Life could soon get back to "normal" in Tanzania as colleges and universities are set to resume classes, the skies will be open to bring in tourists and sports activities are expected to return.
Tanzanians are known for being friendly and polite. Talking to complete strangers you just met on a daladala is a social norm. Tolerance of different religions is celebrated.
Then came the Covid-19 pandemic, which has challenged and changed our way of life. We suspended international flights, schools and colleges were closed, national celebrations were also suspended. But, at least we still had our places of worship.
But this pandemic is unforgiving, based on how badly hit some countries have been.
The scary part about life going back to normal is that all activities will resume all at once. Over the past few weeks I have watched people following government guidelines to wear masks and wash hands haphazardly.
Majority of the people will only remember to follow these guidelines after an update from the government only to revert back to old ways the next day.
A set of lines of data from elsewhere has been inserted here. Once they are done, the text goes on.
(** The next step of [dequeue_bytes]; [j] is the store that the load of [tail_idx_] reads. *)
Definition weak_consumer (s : weak) (j : nat) : option (event * weak) :=
  match wc s with
  | CReload _ _ =>
    m ← tails s !! j;
    '(e, q, pc) ← consumer_step (see_tail (wq s) (value m)) (wc s);
    Some (e, put_consumer s (see_tail q (tail_idx_ (wq s))) (heads s) (fetched s)
               (load_acquire (consumer_thread s) j m) pc)
  | CCopy size current_head i _ =>
    '(e, q, pc) ← consumer_step (wq s) (wc s);
    if i <? size then
      '(marks, t) ← access (fetched s) (written s) (consumer_thread s) (ring_addr (mask_ (wq s)) current_head i);
      Some (e, put_consumer s q (heads s) marks t pc)
    else
      let t := release_fence (consumer_thread s) in
      Some (e, put_consumer s q (store_relaxed t (heads s) (head_idx_ q)) (fetched s) t pc)
  | _ =>
    '(e, q, pc) ← consumer_step (wq s) (wc s);
    Some (e, put_consumer s q (heads s) (fetched s) (consumer_thread s) pc)
  end.

Inductive weak_step : weak -> event -> weak -> Prop :=
  | weak_call_enqueue s data :
      wp s = PIdle -> 0 < lenZ data ->
      weak_step s Tau (put_producer s (wq s) (tails s) (written s) (producer_thread s) (PStart data))
  | weak_producer_step s j e s' :
      may_read (heads s) (producer_thread s) j -> weak_producer s j = Some (e, s') -> weak_step s e s'
  | weak_call_dequeue s size :
      wc s = CIdle -> 0 < size ->
      weak_step s Tau (put_consumer s (wq s) (heads s) (fetched s) (consumer_thread s) (CStart size))
  | weak_consumer_step s j e s' :
      may_read (tails s) (consumer_thread s) j -> weak_consumer s j = Some (e, s') -> weak_step s e s'.

Inductive weak_exec : weak -> list event -> weak -> Prop :=
  | weak_nil s : weak_exec s [] s
  | weak_cons s e s1 l s2 : weak_step s e s1 -> weak_exec s1 l s2 -> weak_exec s (e :: l) s2.

(** Two threads that start on a queue: what was done before is known to both. *)
Definition fresh_thread : thread := {| accesses := 0; fenced := 0; knows := 0; seen := 0 |}.

Definition weak_start (q : SpscQueue) : weak :=
  {| wq := q; heads := [{| value := head_idx_ q; clock := 0 |}];
     tails := [{| value := tail_idx_ q; clock := 0 |}];
     written := replicate (Z.to_nat (capacity_ q)) 0%nat;
     fetched := replicate (Z.to_nat (capacity_ q)) 0%nat;
     producer_thread := fresh_thread; consumer_thread := fresh_thread; wp := PIdle; wc := CIdle |}.

(** [peek_bytes] by the consumer between its calls, the load of [tail_idx_], which is relaxed,
    reading the [j]-th store: the bytes from number [i] on are accessed one by one. *)
Fixpoint peek_accesses (n : nat) (s : weak) (t : thread) (marks : list nat) (i : Z) : option thread :=
  match n with
  | O => Some t
  | S n =>
    '(marks', t') ← access marks (written s) t (ring_addr (mask_ (wq s)) (head_idx_ (wq s)) i);
    peek_accesses n s t' marks' (i + 1)
  end.

Definition weak_peek (s : weak) (size : Z) (j : nat) : option (QueueStatus * bytes) :=
  m ← tails s !! j;
  '(status, out) ← peek_bytes (see_tail (wq s) (value m)) size;
  match status with
  | kOk => _ ← peek_accesses (Z.to_nat size) s (consumer_thread s) (fetched s) 0; Some (status, out)
  | _ => Some (status, out)
  end.

(** ** One direction of the communication

    [order] is the modification order of one index, with the counters as they are before they wrap
    around; [now] is the newest. Its owner has accessed the bytes up to [now + ahead]; [marks] are
    the owner's accesses. The reader's snapshot is the store it has read last, at least [low]. *)
Definition published (order : list (Z * nat)) : list message :=
  (λ p, {| value := u64 p.1; clock := p.2 |}) <$> order.

Record side (cap low now ahead : Z) (order : list (Z * nat)) (reader owner : thread)
    (snapshot : Z) (marks : list nat) : Prop := {
  sd_last : fst <$> last order = Some now;
  sd_sorted i j p p' : (i <= j)%nat -> order !! i = Some p -> order !! j = Some p' ->
    p.1 <= p'.1 /\ (p.2 <= p'.2)%nat;
  sd_seen : exists v, order !! seen reader = Some (v, knows reader) /\ snapshot = u64 v /\ low <= v;
  sd_ahead : 0 <= ahead;
  sd_marks : lenZ marks = cap;
  sd_known a m : marks !! a = Some m -> (m <= accesses owner)%nat;
  sd_clocks j p : order !! j = Some p -> (p.2 <= accesses owner)%nat;
  sd_after j p a m : order !! j = Some p -> marks !! a = Some m -> (p.2 < m)%nat ->
    exists x, p.1 <= x < now + ahead /\ x mod cap = Z.of_nat a;
  sd_before j p x : order !! j = Some p -> p.1 <= x < now + ahead -> now + ahead - cap <= x ->
    exists m, marks !! Z.to_nat (x mod cap) = Some m /\ (p.2 < m)%nat;
}.

Section side.
Context (cap : Z) (Hcap : 0 < cap).

Lemma side_newest low now ahead order reader owner snapshot marks j p :
  side cap low now ahead order reader owner snapshot marks -> order !! j = Some p -> p.1 <= now.
Proof.
  intros S Hj. pose proof (sd_last _ _ _ _ _ _ _ _ _ S) as Hl. rewrite last_lookup in Hl.
  destruct (order !! pred (length order)) as [p'|] eqn:Hp; [|done]. injection Hl as <-.
  apply lookup_lt_Some in Hj as Hlt. eapply (sd_sorted _ _ _ _ _ _ _ _ _ S); [|done..]. lia.
Qed.

(** What a load of the index may read, and what the reader knows after it. *)
Lemma side_load low now ahead order reader owner snapshot marks j :
  side cap low now ahead order reader owner snapshot marks -> may_read (published order) reader j ->
  exists v c, published order !! j = Some {| value := u64 v; clock := c |} /\ low <= v <= now /\
    (S j = length order -> v = now) /\
    side cap low now ahead order (load_acquire reader j {| value := u64 v; clock := c |}) owner (u64 v) marks.
Proof.
  intros S [Hs Hj]. unfold published in *. rewrite length_fmap in Hj.
  destruct (lookup_lt_is_Some_2 order j Hj) as [[v c] Hv]. exists v, c.
  rewrite list_lookup_fmap, Hv. pose proof (side_newest _ _ _ _ _ _ _ _ _ _ S Hv) as Hn.
  destruct (sd_seen _ _ _ _ _ _ _ _ _ S) as (v0 & Hv0 & _ & Hlow).
  destruct (sd_sorted _ _ _ _ _ _ _ _ _ S _ _ _ _ Hs Hv0 Hv) as [Hle Hc]. simpl in *.
  split; [done|]. split; [lia|]. split.
  - intros Hlen. pose proof (sd_last _ _ _ _ _ _ _ _ _ S) as Hl. rewrite last_lookup in Hl.
    replace (pred (length order)) with j in Hl by lia. rewrite Hv in Hl. by injection Hl.
  - destruct S. constructor; try done. exists v. simpl.
    rewrite Nat.max_r by done. split_and!; [done | done | lia].
Qed.

(** The owner accesses the next byte. *)
Lemma side_access low now ahead order reader owner snapshot marks :
  side cap low now ahead order reader owner snapshot marks ->
  side cap low now (ahead + 1) order reader
    {| accesses := S (accesses owner); fenced := fenced owner; knows := knows owner; seen := seen owner |}
    snapshot (<[Z.to_nat ((now + ahead) mod cap) := S (accesses owner)]> marks).
Proof.
  intros S. destruct S as [Hl Hs Hse Ha Hm Hk Hc Haf Hbe].
  pose proof (Z.mod_pos_bound (now + ahead) cap Hcap) as Hmod.
  assert (forall j p, order !! j = Some p -> p.1 <= now) as Hnow.
  { intros j p Hj. eapply side_newest; [by constructor | done]. }
  constructor; try done; [lia | | | | |].
  - unfold lenZ in *. by rewrite length_insert.
  - intros a m. simpl. rewrite list_lookup_insert. case_decide; [intros [= <-]; lia|].
    intros Ham. apply Hk in Ham. lia.
  - intros j p Hj. apply Hc in Hj. simpl. lia.
  - intros j p a m Hj. rewrite list_lookup_insert. case_decide as Hd.
    + intros _ _. exists (now + ahead). pose proof (Hnow _ _ Hj). split; [lia|].
      destruct Hd as [<- _]. lia.
    + intros Ham Hlt. destruct (Haf _ _ _ _ Hj Ham Hlt) as (x & Hx & Hxa). exists x. split; [lia|done].
  - intros j p x Hj Hx Hw. rewrite list_lookup_insert. case_decide as Hd.
    + eexists. split; [done|]. apply Hc in Hj. lia.
    + destruct (decide (x = now + ahead)) as [->|Hne].
      { destruct Hd. split; [done|]. unfold lenZ in Hm. lia. }
      apply (Hbe _ _ _ Hj); lia.
Qed.

(** The owner stores the index after a release fence. *)
Lemma side_store low now ahead order reader owner snapshot marks :
  side cap low now ahead order reader owner snapshot marks ->
  side cap low (now + ahead) 0 (order ++ [(now + ahead, accesses owner)]) reader
    (release_fence owner) snapshot marks.
Proof.
  intros S. assert (forall j p, order !! j = Some p -> p.1 <= now) as Hnow
    by (intros j p Hj; eapply side_newest; done).
  destruct S as [Hl Hs Hse Ha Hm Hk Hc Haf Hbe].
  assert (forall j p, (order ++ [(now + ahead, accesses owner)]) !! j = Some p ->
    order !! j = Some p \/ j = length order /\ p = (now + ahead, accesses owner)) as Hin.
  { intros j p [Hj|[Hlen Hj]]%lookup_app_Some; [by left|right].
    destruct (j - length order)%nat as [|n] eqn:Hn; [|by destruct n].
    injection Hj as <-. split; [lia|done]. }
  constructor; try done.
  - by rewrite last_snoc.
  - intros i j p p' Hij Hp Hp'. apply Hin in Hp as [Hp|[-> ->]]; apply Hin in Hp' as [Hp'|[-> ->]].
    + by apply (Hs i j).
    + pose proof (Hnow _ _ Hp). apply Hc in Hp. simpl. split; lia.
    + apply lookup_lt_Some in Hp'. lia.
    + done.
  - destruct Hse as (v & Hv & ?). exists v. by rewrite (lookup_app_l_Some _ _ _ _ Hv).
  - intros j p [Hj|[_ ->]]%Hin; [by apply Hc in Hj | done].
  - intros j p a m [Hj|[_ ->]]%Hin Ham Hlt.
    + destruct (Haf _ _ _ _ Hj Ham Hlt) as (x & Hx & Hxa). exists x. split; [lia|done].
    + apply Hk in Ham. simpl in Hlt. lia.
  - intros j p x [Hj|[_ ->]]%Hin Hx Hw; [|simpl in Hx; lia]. apply (Hbe _ _ _ Hj); lia.
Qed.

(** Only what the reader knows and what the owner accessed matters. *)
Lemma side_threads low now ahead order reader reader' owner owner' snapshot marks :
  knows reader' = knows reader -> seen reader' = seen reader -> accesses owner' = accesses owner ->
  side cap low now ahead order reader owner snapshot marks ->
  side cap low now ahead order reader' owner' snapshot marks.
Proof. intros Hk Hs Ha S. destruct S. constructor; rewrite ?Hk, ?Hs, ?Ha; done. Qed.

Lemma side_low low low' now ahead order reader owner snapshot marks :
  (forall v, low <= v <= now -> snapshot = u64 v -> low' <= v) ->
  side cap low now ahead order reader owner snapshot marks ->
  side cap low' now ahead order reader owner snapshot marks.
Proof.
  intros Hv S. pose proof (sd_seen _ _ _ _ _ _ _ _ _ S) as (v & Hse & Hsn & Hlow).
  pose proof (side_newest _ _ _ _ _ _ _ _ _ _ S Hse) as Hn.
  destruct S. constructor; try done. exists v. split_and!; [done | done |]. by apply Hv.
Qed.

(** Where the owner may have been since a store that the reader knows is where the reader is not. *)
Lemma side_free low now ahead order reader owner snapshot marks j v c y :
  side cap low now ahead order reader owner snapshot marks -> order !! j = Some (v, c) ->
  (y < v /\ now + ahead <= y + cap \/ now + ahead <= y < v + cap) ->
  exists m, marks !! Z.to_nat (y mod cap) = Some m /\ (m <= c)%nat.
Proof.
  intros S Hv Hy. pose proof (Z.mod_pos_bound y cap Hcap) as Hmod.
  destruct (lookup_lt_is_Some_2 marks (Z.to_nat (y mod cap))) as [m Hm].
  { pose proof (sd_marks _ _ _ _ _ _ _ _ _ S). unfold lenZ in *. lia. }
  exists m. split; [done|]. destruct (decide (m <= c)%nat) as [|Hlt]; [done|].
  destruct (sd_after _ _ _ _ _ _ _ _ _ S _ _ _ _ Hv Hm) as (x & Hx & Hxa); [simpl; lia|]. simpl in Hx.
  rewrite Z2Nat.id in Hxa by lia.
  assert ((x - y) mod cap = 0) as Hd by (by rewrite Zminus_mod, Hxa, Z.sub_diag, Z.mod_0_l by lia).
  apply Z.mod_divide in Hd as [d Hc]; [|lia]. exfalso.
  assert (d <= -1 \/ d = 0 \/ 1 <= d) as [?|[->|?]] by lia; [nia | lia | nia].
Qed.
End side.

(** ** The invariant *)

Definition producer_ahead (pc : producer_pc) : Z := match pc with PCopy _ _ i => i | _ => 0 end.
Definition consumer_ahead (pc : consumer_pc) : Z := match pc with CCopy _ _ i _ => i | _ => 0 end.

(** [T] and [H] are the indices before they wrap around. *)
Record weak_inv (k : Z) (buf : bytes) (T H : Z) (hs ts : list (Z * nat)) (s : weak) : Prop := {
  wi_wf : spsc_wf k buf (wq s);
  wi_producer : producer_inv k buf (wq s) (wp s);
  wi_consumer : consumer_inv (wq s) (wc s);
  wi_tail : tail_idx_ (wq s) = u64 T;
  wi_head : head_idx_ (wq s) = u64 H;
  wi_heads : heads s = published hs;
  wi_tails : tails s = published ts;
  wi_hs : side (2 ^ k) (T - 2 ^ k) H (consumer_ahead (wc s)) hs (producer_thread s) (consumer_thread s)
            (head_cached_snapshot_ (wq s)) (fetched s);
  wi_ts : side (2 ^ k) H T (producer_ahead (wp s)) ts (consumer_thread s) (producer_thread s)
            (tail_cached_snapshot_ (wq s)) (written s);
}.

(** What the wrapped indices say about the counters. *)
Record counters (k T H Hs Ts : Z) (q : SpscQueue) : Prop := {
  co_k : 1 <= k <= 63 /\ 2 <= 2 ^ k <= 2 ^ 63;
  co_order : T - 2 ^ k <= Hs <= H /\ H <= Ts <= T;
  co_used : tail_idx_ q ⊖ head_idx_ q = T - H;
  co_producer : tail_idx_ q ⊖ head_cached_snapshot_ q = T - Hs;
  co_consumer : tail_cached_snapshot_ q ⊖ head_idx_ q = Ts - H;
}.

Section inv.
Context (k : Z) (buf : bytes) (T H : Z) (hs ts : list (Z * nat)) (s : weak)
        (I : weak_inv k buf T H hs ts s).

Lemma inv_cap : 1 <= k <= 63 /\ 2 <= 2 ^ k <= 2 ^ 63.
Proof.
  destruct (wf_bounds k buf (wq s) (wi_wf _ _ _ _ _ _ _ I)) as [_ ?].
  split; [apply (wf_k _ _ _ (wi_wf _ _ _ _ _ _ _ I)) | done].
Qed.

Lemma inv_counters : exists Hs Ts,
  hs !! seen (producer_thread s) = Some (Hs, knows (producer_thread s)) /\
  ts !! seen (consumer_thread s) = Some (Ts, knows (consumer_thread s)) /\
  counters k T H Hs Ts (wq s) /\
  T + producer_ahead (wp s) <= Hs + 2 ^ k /\ H + consumer_ahead (wc s) <= Ts.
Proof.
  pose proof inv_cap as Hk. destruct I as [W HP HC Ht Hh _ _ Sh St].
  destruct (sd_seen _ _ _ _ _ _ _ _ _ Sh) as (Hs & Hs1 & Hs2 & Hs3).
  destruct (sd_seen _ _ _ _ _ _ _ _ _ St) as (Ts & Ts1 & Ts2 & Ts3).
  pose proof (side_newest _ _ _ _ _ _ _ _ _ _ _ Sh Hs1) as Hs4.
  pose proof (side_newest _ _ _ _ _ _ _ _ _ _ _ St Ts1) as Ts4. simpl in *.
  exists Hs, Ts. split; [done|]. split; [done|].
  assert (counters k T H Hs Ts (wq s)) as Co.
  { constructor; [done | lia | | |]; rewrite ?Ht, ?Hh, ?Hs2, ?Ts2; apply u64_sub_counters; lia. }
  split; [exact Co|]. destruct Co as [_ _ _ Hp Hc]. split.
  - destruct (wp s); simpl in *; lia.
  - destruct (wc s); simpl in *; lia.
Qed.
We joke a lot, I would say. We find humour even in serious matters of life and death.
I remember on March 16, the Health ministry confirmed the country's first case of Covid-19 in Arusha. Just an hour later people were crowded in the pharmacies purchasing protective masks, hand sanitisers and hand soaps. These items doubled in price and then quickly sold out. And not just in the city where the first case was announced, in every part of the country.
Schools and colleges were closed; social gathering suspended but bars and clubs remained open.
Well the seriousness only lasted for a week or two. Majority of the people still live their lives like there is no disease. When you go to a bank, a guard must tell customers to give each other space every ten minutes.
During the first few weeks, every shop -- big and small -- had a bucket and soap at the door and customers had to wash their hands before being served. But that is also almost history, with customers having a choice on whether or not to do it!
Markets are crowded, people still sit at vijiwe to socialise.
If sports activities resume, a bunch of other activities will also start, such as betting. When colleges are reopened then a number of people in the streets, food places, public transport will increase as well.
Majority of them did not wear masks during the spread of the virus and I fear that is unlikely to happen after going back to normal.
Yes, life must go on, but let's observe the precautions given by health authorities, let's pray and stay safe.